Les filles mineures en errance, un sujet encore peu étudié en Belgique

Lundi 9 mai 2022

Émilie: «C’est une photo que la NASA a pris le jour de ma naissance. J’aime bien l’astronomie. J’ai
étudié les sciences, ce que je préfère c’est la chimie et l’astrophysique. J’aime apprendre tous les jours. Le pendentif, c’est pour le côté plus religieux et spirituel. C’est un symbole de protection qui m’accompagne au quotidien.» Photo: Axelle Pisuto
Annabelle Locks, étudiante à la FOPES - Faculté ouverte de politique économique et sociale

Comment intégrer une approche genrée dans l’accueil et l’accompagnement des filles mineures et des jeunes femmes en errance? Connaît-on leurs réalités, y-a-t-il une littérature sur laquelle s’appuyer afin d’adapter au mieux les services d’aide à leurs besoins?

En Belgique francophone, il y a peu d’informations pour analyser les raisons spécifiques de la désaffiliation des jeunes filles en errance et leurs trajectoires. Des rapports existent sur la situation des femmes sans-abri[1] , et sur l’errance chez les jeunes, deux publics longtemps invisibilisés. Mais les jeunes filles sont situées dans une sorte d’angle mort, à l’intersection de ces deux zones d’ombre. Le rapport du Forum[2] apporte quelques éléments liés au genre. Nous avons voulu en savoir plus. Cet article ne prétend pas à l’exhaustivité, il tente tout du moins de faire le point sur des éléments saillants dans les rapports, témoignages de jeunes et d’intervenant·es sociaux sur les réalités des jeunes filles en errance. La crise familiale serait le point commun le plus fréquent à l’origine de l’errance pour l’ensemble des jeunes. Mais certains facteurs de cette crise sont plus spécifiques aux jeunes filles, quand ils ne le sont pas exclusivement. Par ailleurs, les rapports de genre observés dans la société concernent aussi les filles en errance, que ce soit au niveau des causes, des réalités du quotidien, et de la prise en charge par les services d’aide à la jeunesse.

L’impact des représentations sociales

Pour de nombreuses jeunes filles, les relations amoureuses peuvent être mal vues et conduire à une rupture familiale: elles ne sont pas pour autant toujours exclues du domicile, mais souvent, pour vivre leur relation, elles choisissent de quitter leur famille. Parfois une grossesse est une raison de rupture, qu’elle soit désirée ou non par la jeune fille. Au sein des familles les plus traditionalistes, les conflits peuvent reposer sur des comportements tels que le port de tenues jugées inappropriées par les parents car non conformes à leurs représentations et à leurs attentes (mini-jupes ou maquillage). Le contrôle parental devient si oppressant que ce n’est plus vivable. Fanny Laurent, chargée du travail social communautaire du centre d’accueil de jour pour les jeunes en errance Macadam note que les filles seraient plus nombreuses à fuguer devant les problèmes de violence familiale ou de contrôle parental excessif.
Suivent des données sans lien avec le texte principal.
Lemma feed_chunk_ok a b s w off chunk final k s' w' :
  rel {| ar_blocks := a; ar_open := Some b |} s w ->
  (if negb (off =? s_block_encoded_offset s) || (block_left s <? blen chunk) ||
      negb (Bool.eqb final (blen chunk =? block_left s))
   then (ESP_ERR_INVALID_SIZE, (s, w))
   else
     let '(ok, s) := all_ok [
       md_do (fun s => mbedtls_md_update (s_block_encoded_hash s) chunk)
         (fun c s => s <| s_block_encoded_hash := c |>);
       md_do (fun s => mbedtls_md_update (s_payload_hash s) chunk)
         (fun c s => s <| s_payload_hash := c |>)] s in
     if negb ok then (ESP_FAIL, (s, w))
     else and_then (feed_inflater output_fn chunk final) k (s, w)) = (ESP_OK, (s', w')) ->
  exists out c1 c2 c3 c4 i w1,
    k ((((((s <| s_block_encoded_hash := c1 |>) <| s_payload_hash := c2 |>)
         <| s_block_raw_hash := c3 |>) <| s_image_hash := c4 |>) <| s_inflater := i |>), w1)
      = (ESP_OK, (s', w')) /\
    off = blen (xb_enc b) /\
    u32 (s_block_encoded_offset s + blen chunk) = blen (xb_enc b ++ chunk) /\
    blen (xb_enc b ++ chunk) <= bd_encoded_size (xb_desc b) /\
    (if final then blen (xb_enc b ++ chunk) = bd_encoded_size (xb_desc b) /\
                   blen (xb_raw b ++ out) = bd_raw_size (xb_desc b)
     else blen (xb_enc b ++ chunk) < bd_encoded_size (xb_desc b)) /\
    md_held c1 = xb_enc b ++ chunk /\ md_held c2 = md_held (s_payload_hash s) ++ chunk /\
    md_held c3 = xb_raw b ++ out /\ md_held c4 = md_held (s_image_hash s) ++ out /\
    inflater_ok i /\ i_active i = true /\ expected_raw_size i = bd_raw_size (xb_desc b) /\
    produced_raw_size i = blen (xb_raw b ++ out) /\
    (if final then inflates_to true (xb_enc b ++ chunk) (xb_raw b ++ out)
     else exists z, inflateInit2 (- KEEMASH_OTA_V3_DEFLATE_WINDOW_BITS) = Some z /\
            zlib_runs true z (xb_enc b ++ chunk) (xb_raw b ++ out) (i_stream i)) /\
    R w out w1.
Proof.
  intros [_ _ _ (chain & _ & Ho) _ _ _ _ _ _] H. cbn [ar_open open_rel] in Ho.
  destruct Ho as (_ & Hdb & [Ht _] & _ & Hraw & Henc & (z0 & Hz0 & Hruns) & Hoff & Hlt & Hok & _ & Hexp & Hpro).
  rewrite !Forall_cons_iff in Ht. unfold is_u32 in Ht.
  destruct (_ || _) eqn:E in H; [done|]. bools.
  unfold block_left in *. rewrite Hdb, Hoff in *.
  pose proof (blen_nonneg (xb_enc b)). pose proof (blen_nonneg chunk).
  rewrite u32_id in * by words.
  destruct (all_ok _ s) as [[] s1] eqn:Ea; [|done]. cbn [negb] in H.
  apply all_ok_cons in Ea as (s2 & E1 & Ea). apply all_ok_cons in Ea as (s3 & E2 & Ea).
  apply md_do_inv in E1 as (c1 & Hc1 & ->). apply md_do_inv in E2 as (c2 & Hc2 & ->).
  injection Ea as <-. apply md_update_ok in Hc1, Hc2. cbn in Hc1, Hc2.
  apply and_then_inv in H as ([s2 w1] & E1 & H).
  eapply feed_inflater_rel in E1 as (out & c3 & c4 & i & -> & Hc3 & Hc4 & Hi & Ha & Hx & Hp & Hf & Hz & HRw);
    [|exact Hraw|exact Hok|exact Hexp|exact Hpro].
  exists out, c1, c2, c3, c4, i, w1. rewrite blen_app.
  split; [exact H|]. split; [done|]. split; [lia|]. split; [lia|].
  split.
  { match goal with H : Bool.eqb _ _ = true |- _ => apply eqb_prop in H as -> end.
    destruct (Z.eqb_spec (blen chunk) (bd_encoded_size (xb_desc b) - blen (xb_enc b))); [|lia].
    split; [lia|]. by apply Hf. }
  rewrite Hc1, Henc. do 8 (split; [done|]). split; [|done]. cbn in Hz.
  destruct final; cbn [zlib_chunk] in Hz; exists z0; (split; [done|]);
    [by eapply zlib_ends_app|by eapply zlib_runs_app].
Qed.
Émilie: «C’est une photo que la NASA a pris le jour de ma naissance. J’aime bien l’astronomie. J’ai
étudié les sciences, ce que je préfère c’est la chimie et l’astrophysique. J’aime apprendre tous les jours. Le pendentif, c’est pour le côté plus religieux et spirituel. C’est un symbole de protection qui m’accompagne au quotidien.» Photo: Axelle Pisuto

L’assignation aux rôles genrés

Souvent, dans les cas de regroupement familial, un parent originaire d’un pays hors U.E vit en Belgique et fait venir l’enfant qui était resté au pays. Quand l’enfant arrive, ielle a très peu de liens avec sa nouvelle famille, parfois ielle n’a jamais connu le nouveau parent. Cette situation problématique touche filles et garçons, mais des intervenant·es sociaux disent avoir observé un plus grand nombre de filles que de garçons en errance issu·es de cette configuration familiale. Fanny Laurent rapporte que beaucoup de jeunes filles se plaignent «d’être traitées comme des bonnes à tout faire». Coincées dans un rôle de Cendrillon, elles sont astreintes à faire le ménage, la cuisine, elles ont la charge de la garde d’autres enfants... C’est un travail domestique imposé par les parents et dans ce contexte, mener sa scolarité et la réussir, leur est rendu impossible. Alors certaines fuient, se retrouvant sans ressources.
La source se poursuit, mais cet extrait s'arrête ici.